(* ===== verification/PaymentModels.v ===== *)
(** The data of [openclaw/payments/models.go]: environments, requests,
    results, policy decisions, audit events and the in-memory payment secret.

    Field names carry a short prefix per struct.  [time.Time] is nanoseconds,
    [*time.Time] an option, [map[string]string] a [gmap string string]; JSON
    tags are not modelled. *)

From S2P Require Import Prelude GoStrings.
Local Open Scope string_scope.

(** ** Environments *)

Definition PaymentEnvTest : string := "test".
Definition PaymentEnvLive : string := "live".

(** [(string, bool)] results are options. *)
Definition TryNormalizeEnvironment (value : string) : option string :=
  let val := TrimSpace value in
  if decide (val = "") then Some PaymentEnvTest
  else if EqualFold val PaymentEnvTest then Some PaymentEnvTest
  else if EqualFold val PaymentEnvLive then Some PaymentEnvLive
  else None.

Definition NormalizeEnvironment (value : string) (fallback : list string) : res string :=
  let fb := match fallback with f :: _ => f | [] => PaymentEnvTest end in
  let candidate := TrimSpace value in
  let candidate := if decide (candidate = "") then fb else candidate in
  match TryNormalizeEnvironment candidate with
  | Some env => Ok env
  | None => Fail ("unsupported payment environment '" +:+ value +:+ "'. Use 'test' or 'live'")
  end.

Definition IsLiveEnvironment (value : string) : bool :=
  match TryNormalizeEnvironment value with
  | Some env => bool_decide (env = PaymentEnvLive)
  | None => false
  end.

Definition ActionIssueVirtualCard : string := "issue_virtual_card".
Definition ActionExecuteMachinePayment : string := "execute_machine_payment".
Definition ActionBrowserSentinelFill : string := "browser_sentinel_fill".

Definition DecisionAllow : string := "allow".
Definition DecisionDeny : string := "deny".
Definition DecisionRequireApproval : string := "require_approval".

Definition SeverityCritical : string := "critical".

(** ** Requests and results *)

Record FundingSource := mkFundingSource {
  fs_FundingSourceId : string; fs_ProviderId : string; fs_DisplayName : string;
  fs_Type : string; fs_Last4 : string; fs_Currency : string;
  fs_TestMode : bool; fs_Available : bool }.

Record PaymentSetupRequirement := mkSetupRequirement {
  psr_Name : string; psr_Satisfied : bool; psr_Message : string }.

Record PaymentSetupStatus := mkSetupStatus {
  pss_ProviderId : string; pss_Enabled : bool; pss_Installed : bool;
  pss_Version : string; pss_Mode : string; pss_Status : string;
  pss_Message : string; pss_Requirements : list PaymentSetupRequirement;
  pss_Metadata : gmap string string }.

Record BuyerProfile := mkBuyerProfile {
  bp_BuyerId : string; bp_DisplayName : string; bp_EmailHash : string; bp_Country : string }.

Record VirtualCardRequest := mkVirtualCardRequest {
  vcr_ProviderId : string; vcr_FundingSourceId : string; vcr_MerchantName : string;
  vcr_MerchantUrl : string; vcr_AmountMinor : Z; vcr_Currency : string;
  vcr_Purpose : string; vcr_ValidUntilUtc : option Z;
  vcr_BuyerProfile : option BuyerProfile; vcr_Environment : string }.

Record VirtualCardHandle := mkVirtualCardHandle {
  vch_HandleId : string; vch_ProviderId : string; vch_Last4 : string;
  vch_TargetMerchantName : string; vch_IssuedAtUtc : Z; vch_ValidUntilUtc : option Z;
  vch_SpendRequestId : string; vch_Status : string; vch_Environment : string }.

Record MachinePaymentChallenge := mkChallenge {
  mpc_ChallengeId : string; mpc_Protocol : string; mpc_ResourceUrl : string;
  mpc_MerchantName : string; mpc_AmountMinor : Z; mpc_Currency : string;
  mpc_ProviderId : string; mpc_SafeMetadata : gmap string string }.

Record MachinePaymentRequest := mkMachinePaymentRequest {
  mpr_ProviderId : string; mpr_Challenge : MachinePaymentChallenge;
  mpr_FundingSourceId : string; mpr_Environment : string; mpr_IdempotencyKey : string }.

Record MachinePaymentResult := mkMachinePaymentResult {
  mpres_PaymentId : string; mpres_ProviderId : string; mpres_Status : string;
  mpres_MerchantName : string; mpres_AmountMinor : Z; mpres_Currency : string;
  mpres_CreatedAtUtc : Z; mpres_ProviderReference : string;
  mpres_SafeMetadata : gmap string string }.

Record PaymentStatus := mkPaymentStatus {
  ps_PaymentId : string; ps_ProviderId : string; ps_Status : string;
  ps_MerchantName : string; ps_AmountMinor : Z; ps_Currency : string;
  ps_UpdatedAtUtc : option Z; ps_ProviderReference : string }.

Record PaymentPolicyDecision := mkDecision {
  ppd_Decision : string; ppd_Reason : string; ppd_Severity : string }.

Definition RequiresApproval (p : PaymentPolicyDecision) : bool :=
  EqualFold (ppd_Decision p) DecisionRequireApproval.
Definition Allowed (p : PaymentPolicyDecision) : bool := EqualFold (ppd_Decision p) DecisionAllow.
Definition Denied (p : PaymentPolicyDecision) : bool := EqualFold (ppd_Decision p) DecisionDeny.

Record ApprovalRequest := mkApprovalRequest {
  ar_Action : string; ar_Summary : string; ar_Severity : string;
  ar_MerchantName : string; ar_AmountMinor : Z; ar_Currency : string;
  ar_FundingSourceDisplay : string; ar_ProviderId : string; ar_ExpiresAtUtc : option Z;
  ar_Environment : string; ar_AgentId : string; ar_WorkspaceId : string;
  ar_SessionId : string; ar_ChannelId : string; ar_SenderId : string;
  ar_CliConfirmed : bool }.

Record ApprovalResult := mkApprovalResult {
  apr_Approved : bool; apr_Source : string; apr_Reason : string; apr_DecidedAtUtc : Z }.

Record PaymentExecutionContext := mkExecContext {
  pec_SessionId : string; pec_ChannelId : string; pec_SenderId : string;
  pec_CorrelationId : string; pec_WorkspaceId : string; pec_Environment : string;
  pec_CliConfirmed : bool; pec_AllowTestModeWithoutApproval : bool }.

Record PaymentAuditEvent := mkAuditEvent {
  pae_EventType : string; pae_ProviderId : string; pae_HandleId : string;
  pae_PaymentId : string; pae_Last4 : string; pae_MerchantName : string;
  pae_AmountMinor : Z; pae_Currency : string; pae_IssuedAtUtc : option Z;
  pae_ValidUntilUtc : option Z; pae_Status : string; pae_Decision : string;
  pae_Reason : string; pae_Environment : string; pae_TimestampUtc : Z }.

(** The zero [time.Time]. *)
Definition time_zero : Z := 0.

(** ** Secrets *)

Inductive PaymentSecretField :=
  | SecretFieldPan
  | SecretFieldCvv
  | SecretFieldExpMonth
  | SecretFieldExpYear
  | SecretFieldExpMonthYearShort
  | SecretFieldExpMonthYearLong
  | SecretFieldPostalCode
  | SecretFieldAuthorizationHeader
  | SecretFieldAuthorizationToken.

Record PaymentSecret := mkSecret {
  sec_handleId : string; sec_providerId : string; sec_last4 : string;
  sec_expiresAtUtc : option Z; sec_environment : string; sec_pan : string;
  sec_cvv : string; sec_expMonth : string; sec_expYear : string;
  sec_postalCode : string; sec_authorizationToken : string;
  sec_authorizationHeader : string }.

(** [s[len(s)-n:]] for [n <= len(s)]. *)
Definition last_bytes (n : nat) (s : string) : string :=
  of_bytes (drop (String.length s - n) (to_bytes s)).

(** [fmt.Sprintf("%02d", month)] *)
Definition format_02d (z : Z) : string :=
  if (String.length (Itoa z) <? 2)%nat then "0" +:+ Itoa z else Itoa z.

Definition normalizeMonth (value : string) : string :=
  if IsBlank value then ""
  else match Atoi value with
       | Some month => format_02d month
       | None => value
       end.

Definition normalizeYear (value : string) : string :=
  if IsBlank value then ""
  else if (String.length value =? 2)%nat then "20" +:+ value
  else value.

Definition NewPaymentSecret (handleId providerId pan cvv expMonth expYear postalCode
    authToken authHeader : string) (expiresAtUtc : option Z) (environment : string) : PaymentSecret :=
  let env := match NormalizeEnvironment environment [] with Ok e => e | Fail _ => "" end in
  let last4 := if (4 <=? String.length pan)%nat then last_bytes 4 pan else "" in
  mkSecret handleId providerId last4 expiresAtUtc env pan cvv
    (normalizeMonth expMonth) (normalizeYear expYear) postalCode authToken authHeader.

Definition Resolve (s : PaymentSecret) (field : PaymentSecretField) : string :=
  match field with
  | SecretFieldPan => sec_pan s
  | SecretFieldCvv => sec_cvv s
  | SecretFieldExpMonth => sec_expMonth s
  | SecretFieldExpYear => sec_expYear s
  | SecretFieldExpMonthYearShort =>
      if decide (sec_expMonth s ≠ "") then
        if (2 <=? String.length (sec_expYear s))%nat
        then sec_expMonth s +:+ "/" +:+ last_bytes 2 (sec_expYear s) else ""
      else ""
  | SecretFieldExpMonthYearLong =>
      if decide (sec_expMonth s ≠ "" ∧ sec_expYear s ≠ "")
      then sec_expMonth s +:+ "/" +:+ sec_expYear s else ""
  | SecretFieldPostalCode => sec_postalCode s
  | SecretFieldAuthorizationToken => sec_authorizationToken s
  | SecretFieldAuthorizationHeader => sec_authorizationHeader s
  end.

Definition Clear (s : PaymentSecret) : PaymentSecret :=
  mkSecret (sec_handleId s) (sec_providerId s) (sec_last4 s) (sec_expiresAtUtc s)
    (sec_environment s) "" "" "" "" "" "" "".

Record VirtualCardIssueResult := mkIssueResult {
  vcir_Handle : VirtualCardHandle; vcir_Secret : option PaymentSecret }.

Record MachinePaymentProviderResult := mkProviderResult {
  mppr_Result : MachinePaymentResult;
  mppr_ScopedAuthorizationSecret : option PaymentSecret }.

(** ** Lemmas *)

Lemma TryNormalizeEnvironment_range v e :
  TryNormalizeEnvironment v = Some e → e = PaymentEnvTest ∨ e = PaymentEnvLive.
Proof. unfold TryNormalizeEnvironment. repeat case_match; naive_solver. Qed.

Lemma TryNormalizeEnvironment_fix v e :
  TryNormalizeEnvironment v = Some e → TryNormalizeEnvironment e = Some e.
Proof. by intros [-> | ->]%TryNormalizeEnvironment_range. Qed.

Lemma TryNormalizeEnvironment_trim v :
  TryNormalizeEnvironment (TrimSpace v) = TryNormalizeEnvironment v.
Proof. unfold TryNormalizeEnvironment. by rewrite TrimSpace_idemp. Qed.

Lemma NormalizeEnvironment_range v e :
  NormalizeEnvironment v [] = Ok e → e = PaymentEnvTest ∨ e = PaymentEnvLive.
Proof.
  unfold NormalizeEnvironment.
  destruct (TryNormalizeEnvironment (if decide (TrimSpace v = "") then PaymentEnvTest else TrimSpace v)) eqn:H;
    intros; simplify_eq. by apply TryNormalizeEnvironment_range in H.
Qed.

Lemma NormalizeEnvironment_Try v :
  NormalizeEnvironment v [] =
    match TryNormalizeEnvironment v with
    | Some e => Ok e
    | None => Fail ("unsupported payment environment '" +:+ v +:+ "'. Use 'test' or 'live'")
    end.
Proof.
  unfold NormalizeEnvironment. case_decide as Hv.
  - rewrite <- (TryNormalizeEnvironment_trim v), Hv. done.
  - by rewrite TryNormalizeEnvironment_trim.
Qed.

Lemma IsLive_normalized e : e = PaymentEnvTest ∨ e = PaymentEnvLive →
  IsLiveEnvironment e = bool_decide (e = PaymentEnvLive).
Proof. by intros [-> | ->]. Qed.

Lemma Resolve_Clear s f : Resolve (Clear s) f = "".
Proof. by destruct f. Qed.
#[export] Hint Rewrite Resolve_Clear : goproj.

(** ** Properties *)

(** Normalising an environment accepts exactly the strings that are, up to
    surrounding Unicode white space and case folding, empty, "test" or "live";
    it yields the canonical name, normalising again changes nothing, and the
    live flag of a request is the flag of its normalised environment. *)
Theorem environment_normalisation v :
  (∀ e, TryNormalizeEnvironment v = Some e →
     (e = PaymentEnvTest ∨ e = PaymentEnvLive) ∧ NormalizeEnvironment v [] = Ok e ∧
     NormalizeEnvironment e [] = Ok e ∧
     (IsLiveEnvironment v = true ↔ e = PaymentEnvLive)) ∧
  (TryNormalizeEnvironment v = None ↔
     TrimSpace v ≠ "" ∧ EqualFold (TrimSpace v) PaymentEnvTest = false ∧
     EqualFold (TrimSpace v) PaymentEnvLive = false) ∧
  (is_ok (NormalizeEnvironment v []) = false ↔ TryNormalizeEnvironment v = None).
Proof.
  split; [| split].
  - intros e He. split; [by eapply TryNormalizeEnvironment_range |].
    rewrite !NormalizeEnvironment_Try, He, (TryNormalizeEnvironment_fix _ _ He).
    split; [done |]. split; [done |]. unfold IsLiveEnvironment. rewrite He.
    by rewrite bool_decide_eq_true.
  - unfold TryNormalizeEnvironment. repeat case_match; naive_solver.
  - rewrite NormalizeEnvironment_Try. by destruct (TryNormalizeEnvironment v).
Qed.
(* ===== verification/PaymentVault.v ===== *)
(** [InMemoryPaymentSecretVault] of [openclaw/payments/vault.go].

    [TryRetrieve] returns a pointer into the vault's own entry, so the model
    keeps the Go heap: [entries] maps a handle to the location of its
    [VaultEntry], [heap] maps locations to entries, and a caller that
    retrieved a secret holds the location.  Every method body runs under the
    vault's mutex ([Store] takes it twice, around [cleanupExpired] and around
    the insertion; the state between the two is not observable by a caller of
    one vault).  [ctx] is the context's error at the call's check. *)

From S2P Require Import Prelude GoStrings PaymentModels.
Local Open Scope string_scope.
Local Open Scope Z_scope.

Record VaultEntry := mkEntry {
  ve_Secret : PaymentSecret;
  ve_ExpiresAtUtc : Z;
  ve_RetrieveOnce : bool
}.

Abbreviation loc := positive.

Record Vault := mkVault {
  entries : gmap string loc;
  heap : gmap loc VaultEntry;
  next_loc : loc
}.

Definition NewInMemoryPaymentSecretVault : Vault := mkVault ∅ ∅ 1%positive.

Definition minute_ns : Z := 60 * 1000000000.

(** [entry.Secret.Clear()] *)
Definition clear_entry (e : VaultEntry) : VaultEntry :=
  mkEntry (Clear (ve_Secret e)) (ve_ExpiresAtUtc e) (ve_RetrieveOnce e).

Definition Revoke (v : Vault) (handleId : string) : Vault :=
  if decide (handleId = "") then v
  else match entries v !! handleId with
       | Some l => mkVault (entries v) (alter clear_entry l (heap v)) (next_loc v)
       | None => v
       end.

(** The entry at [l] is past its expiry, as [cleanupExpired] tests it. *)
Definition cleanup_due (v : Vault) (nowUtc : Z) (l : loc) : bool :=
  match heap v !! l with
  | Some e => negb (nowUtc <? ve_ExpiresAtUtc e)
  | None => false
  end.

(** Locations of the handles the cleanup deletes. *)
Definition expired_locs (v : Vault) (nowUtc : Z) : gset loc :=
  list_to_set (filter (λ l, cleanup_due v nowUtc l = true) (snd <$> map_to_list (entries v))).

Definition cleanupExpired (v : Vault) (nowUtc : Z) : Vault :=
  mkVault
    (filter (λ hl, cleanup_due v nowUtc (snd hl) = false) (entries v))
    (map_imap (λ l e, Some (if decide (l ∈ expired_locs v nowUtc) then clear_entry e else e)) (heap v))
    (next_loc v).

Definition Store (v : Vault) (ctx : option string) (now : Z) (secret : PaymentSecret)
    (ttl : Z) (retrieveOnce : bool) : res string * Vault :=
  match ctx with
  | Some e => (Fail e, v)
  | None =>
      let v := cleanupExpired v now in
      let ttl := if ttl <? 0 then 5 * minute_ns else ttl in
      let expiresAt := now + ttl in
      (Ok (sec_handleId secret),
       mkVault (<[sec_handleId secret := next_loc v]> (entries v))
         (<[next_loc v := mkEntry secret expiresAt retrieveOnce]> (heap v))
         (Pos.succ (next_loc v)))
  end.

(** A missing handle dereferences the nil entry: a panic. *)
Definition TryRetrieve (v : Vault) (ctx : option string) (now : Z) (handleId purpose : string)
    : go (res loc * Vault) :=
  if decide (handleId = "") then Done (Fail "handleId can not be empty", v)
  else match ctx with
  | Some e => Done (Fail e, v)
  | None =>
      match entries v !! handleId with
      | None => Panic
      | Some l =>
          match heap v !! l with
          | None => Panic
          | Some entry =>
              if ve_ExpiresAtUtc entry <? now
              then Done (Fail (handleId +:+ " was expired"),
                         mkVault (delete handleId (entries v)) (alter clear_entry l (heap v)) (next_loc v))
              else if ve_RetrieveOnce entry
              then Done (Ok l, mkVault (delete handleId (entries v)) (heap v) (next_loc v))
              else Done (Ok l, v)
          end
      end
  end.

(** What a holder of the pointer [l] reads. *)
Definition secret_at (v : Vault) (l : loc) : option PaymentSecret := ve_Secret <$> heap v !! l.

(** ** Vault states and transitions *)

Inductive VaultOp :=
  | OpStore (ctx : option string) (now : Z) (s : PaymentSecret) (ttl : Z) (once : bool)
  | OpRetrieve (ctx : option string) (now : Z) (handleId : string)
  | OpRevoke (handleId : string).

(** One call; [None] when it panics. *)
Definition vault_call (v : Vault) (op : VaultOp) : option Vault :=
  match op with
  | OpStore ctx now s ttl once => Some (snd (Store v ctx now s ttl once))
  | OpRetrieve ctx now h =>
      match TryRetrieve v ctx now h "" with Done (_, v') => Some v' | _ => None end
  | OpRevoke h => Some (Revoke v h)
  end.

Definition vault_step (v : Vault) (op : VaultOp) (v' : Vault) : Prop := vault_call v op = Some v'.

(** Every listed handle points at an allocated entry, two handles never share
    one, and allocated locations are below the allocation counter. *)
Record vault_wf (v : Vault) : Prop := mkVaultWf {
  wf_alloc : ∀ h l, entries v !! h = Some l → is_Some (heap v !! l);
  wf_inj : ∀ h1 h2 l, entries v !! h1 = Some l → entries v !! h2 = Some l → h1 = h2;
  wf_next : ∀ l e, heap v !! l = Some e → (l < next_loc v)%positive
}.

(** The secret at [l] has been wiped. *)
Definition wiped (v : Vault) (l : loc) : Prop :=
  ∃ s, secret_at v l = Some s ∧ ∀ f, Resolve s f = "".

(** ** Lemmas *)

Lemma elem_of_expired_locs v now l :
  l ∈ expired_locs v now ↔ (∃ h, entries v !! h = Some l) ∧ cleanup_due v now l = true.
Proof.
  unfold expired_locs. rewrite elem_of_list_to_set, list_elem_of_filter, list_elem_of_fmap.
  split.
  - intros [Hd ([h l'] & -> & Hin%elem_of_map_to_list)]. simpl in *. split; [by exists h | done].
  - intros [[h Hh] Hd]. split; [done |]. exists (h, l). split; [done |].
    by apply elem_of_map_to_list.
Qed.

----

The task ->
Reproduce word for word the material above, starting with the line that has "Record PaymentSetupRequirement := mkSetupRequirement" and stopping after the line that has "pss_Version : string;".

Answer below ->
Record PaymentSetupRequirement := mkSetupRequirement {
  psr_Name : string; psr_Satisfied : bool; psr_Message : string }.

Record PaymentSetupStatus := mkSetupStatus {
  pss_ProviderId : string; pss_Enabled : bool; pss_Installed : bool;
  pss_Version : string; pss_Mode : string; pss_Status : string;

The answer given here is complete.